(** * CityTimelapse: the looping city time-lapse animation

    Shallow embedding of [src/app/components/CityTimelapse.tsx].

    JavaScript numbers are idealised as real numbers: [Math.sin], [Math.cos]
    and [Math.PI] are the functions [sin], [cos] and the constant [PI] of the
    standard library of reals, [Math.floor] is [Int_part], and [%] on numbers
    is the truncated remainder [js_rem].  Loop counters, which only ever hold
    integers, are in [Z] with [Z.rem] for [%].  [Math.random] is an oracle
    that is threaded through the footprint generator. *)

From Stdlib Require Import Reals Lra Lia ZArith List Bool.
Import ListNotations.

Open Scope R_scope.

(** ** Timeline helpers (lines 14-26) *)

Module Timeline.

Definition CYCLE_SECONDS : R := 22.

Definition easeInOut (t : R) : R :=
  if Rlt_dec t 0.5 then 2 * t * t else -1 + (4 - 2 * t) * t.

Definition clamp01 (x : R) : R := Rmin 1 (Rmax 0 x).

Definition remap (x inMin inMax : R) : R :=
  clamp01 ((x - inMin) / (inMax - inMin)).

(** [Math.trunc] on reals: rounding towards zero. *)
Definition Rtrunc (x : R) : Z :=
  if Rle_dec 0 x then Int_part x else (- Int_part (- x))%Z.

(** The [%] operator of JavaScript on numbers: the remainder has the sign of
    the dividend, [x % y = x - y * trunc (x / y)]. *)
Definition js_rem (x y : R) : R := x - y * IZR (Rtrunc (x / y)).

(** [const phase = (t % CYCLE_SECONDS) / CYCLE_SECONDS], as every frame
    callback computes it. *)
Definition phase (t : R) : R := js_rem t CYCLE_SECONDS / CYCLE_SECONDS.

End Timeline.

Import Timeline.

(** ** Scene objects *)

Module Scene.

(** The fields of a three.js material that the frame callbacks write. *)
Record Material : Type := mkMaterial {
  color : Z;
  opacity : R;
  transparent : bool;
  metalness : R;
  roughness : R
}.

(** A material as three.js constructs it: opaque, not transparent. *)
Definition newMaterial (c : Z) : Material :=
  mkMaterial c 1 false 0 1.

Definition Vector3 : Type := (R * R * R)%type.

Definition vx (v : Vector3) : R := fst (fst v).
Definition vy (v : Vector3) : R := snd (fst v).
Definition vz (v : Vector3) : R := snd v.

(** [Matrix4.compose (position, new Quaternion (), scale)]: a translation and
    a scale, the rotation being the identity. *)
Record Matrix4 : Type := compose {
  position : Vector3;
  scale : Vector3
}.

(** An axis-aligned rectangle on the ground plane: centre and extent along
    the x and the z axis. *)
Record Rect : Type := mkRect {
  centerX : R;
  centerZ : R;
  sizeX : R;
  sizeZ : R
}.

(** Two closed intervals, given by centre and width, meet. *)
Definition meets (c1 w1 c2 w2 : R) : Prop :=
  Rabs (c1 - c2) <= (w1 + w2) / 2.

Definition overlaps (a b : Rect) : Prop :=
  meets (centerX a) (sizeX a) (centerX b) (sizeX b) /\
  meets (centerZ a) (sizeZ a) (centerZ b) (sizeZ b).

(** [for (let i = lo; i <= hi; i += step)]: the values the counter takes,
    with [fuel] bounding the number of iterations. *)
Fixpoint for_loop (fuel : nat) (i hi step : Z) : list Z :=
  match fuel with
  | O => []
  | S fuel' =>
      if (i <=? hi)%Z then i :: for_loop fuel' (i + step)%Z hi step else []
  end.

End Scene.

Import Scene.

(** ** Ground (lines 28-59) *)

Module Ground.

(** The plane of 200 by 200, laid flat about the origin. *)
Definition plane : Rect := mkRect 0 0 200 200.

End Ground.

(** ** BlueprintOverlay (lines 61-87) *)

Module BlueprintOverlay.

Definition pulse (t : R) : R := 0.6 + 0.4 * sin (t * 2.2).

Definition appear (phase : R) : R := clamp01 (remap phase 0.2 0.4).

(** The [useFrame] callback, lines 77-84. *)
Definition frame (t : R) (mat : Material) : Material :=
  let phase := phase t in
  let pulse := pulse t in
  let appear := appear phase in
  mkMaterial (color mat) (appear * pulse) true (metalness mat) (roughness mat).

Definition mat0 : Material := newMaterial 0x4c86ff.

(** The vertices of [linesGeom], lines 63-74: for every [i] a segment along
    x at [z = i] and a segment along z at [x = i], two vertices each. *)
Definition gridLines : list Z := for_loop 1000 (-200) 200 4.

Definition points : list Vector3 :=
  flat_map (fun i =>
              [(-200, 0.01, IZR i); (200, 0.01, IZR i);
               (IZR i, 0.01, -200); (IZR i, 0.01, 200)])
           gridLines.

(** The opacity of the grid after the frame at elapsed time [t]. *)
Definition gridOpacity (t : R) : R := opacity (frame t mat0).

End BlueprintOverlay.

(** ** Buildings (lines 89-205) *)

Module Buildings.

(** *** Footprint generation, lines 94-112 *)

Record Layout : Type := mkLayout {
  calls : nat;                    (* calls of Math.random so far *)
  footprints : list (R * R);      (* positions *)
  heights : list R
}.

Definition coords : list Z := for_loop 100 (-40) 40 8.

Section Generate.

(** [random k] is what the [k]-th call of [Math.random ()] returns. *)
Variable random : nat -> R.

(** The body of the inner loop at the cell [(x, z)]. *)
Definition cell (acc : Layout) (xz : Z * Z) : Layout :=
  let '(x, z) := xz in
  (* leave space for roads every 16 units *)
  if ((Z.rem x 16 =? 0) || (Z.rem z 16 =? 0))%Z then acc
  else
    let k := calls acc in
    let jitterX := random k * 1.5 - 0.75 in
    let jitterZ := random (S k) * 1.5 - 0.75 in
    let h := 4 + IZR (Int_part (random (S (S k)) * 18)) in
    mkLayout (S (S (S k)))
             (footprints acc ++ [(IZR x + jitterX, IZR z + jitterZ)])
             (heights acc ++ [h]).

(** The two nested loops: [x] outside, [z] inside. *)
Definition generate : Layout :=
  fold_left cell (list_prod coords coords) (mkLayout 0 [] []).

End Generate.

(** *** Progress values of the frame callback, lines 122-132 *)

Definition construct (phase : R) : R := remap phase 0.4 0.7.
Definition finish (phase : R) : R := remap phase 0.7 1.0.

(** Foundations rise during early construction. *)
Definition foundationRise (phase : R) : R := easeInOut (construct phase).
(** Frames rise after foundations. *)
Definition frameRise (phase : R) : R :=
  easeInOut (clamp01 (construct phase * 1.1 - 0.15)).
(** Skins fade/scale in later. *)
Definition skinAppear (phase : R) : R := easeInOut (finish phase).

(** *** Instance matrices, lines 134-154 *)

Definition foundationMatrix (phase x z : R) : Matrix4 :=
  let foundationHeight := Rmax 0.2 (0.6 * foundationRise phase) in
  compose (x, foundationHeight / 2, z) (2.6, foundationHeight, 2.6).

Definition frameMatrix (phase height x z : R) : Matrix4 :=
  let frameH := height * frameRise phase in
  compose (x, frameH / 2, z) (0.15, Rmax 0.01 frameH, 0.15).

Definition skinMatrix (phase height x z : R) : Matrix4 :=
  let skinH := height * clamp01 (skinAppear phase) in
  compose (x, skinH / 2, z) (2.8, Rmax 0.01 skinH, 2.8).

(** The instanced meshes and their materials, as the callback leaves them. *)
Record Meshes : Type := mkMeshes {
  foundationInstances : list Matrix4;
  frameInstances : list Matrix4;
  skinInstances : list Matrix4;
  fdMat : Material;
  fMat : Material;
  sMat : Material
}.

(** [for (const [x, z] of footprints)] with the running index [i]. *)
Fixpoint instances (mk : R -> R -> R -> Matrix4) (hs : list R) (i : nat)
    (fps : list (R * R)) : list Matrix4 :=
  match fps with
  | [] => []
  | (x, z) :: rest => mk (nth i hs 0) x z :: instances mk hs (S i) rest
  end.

Your goal: From the listing above, pick out every line containing "BlueprintOverlay".

Solution:
(** ** BlueprintOverlay (lines 61-87) *)
Module BlueprintOverlay.
End BlueprintOverlay.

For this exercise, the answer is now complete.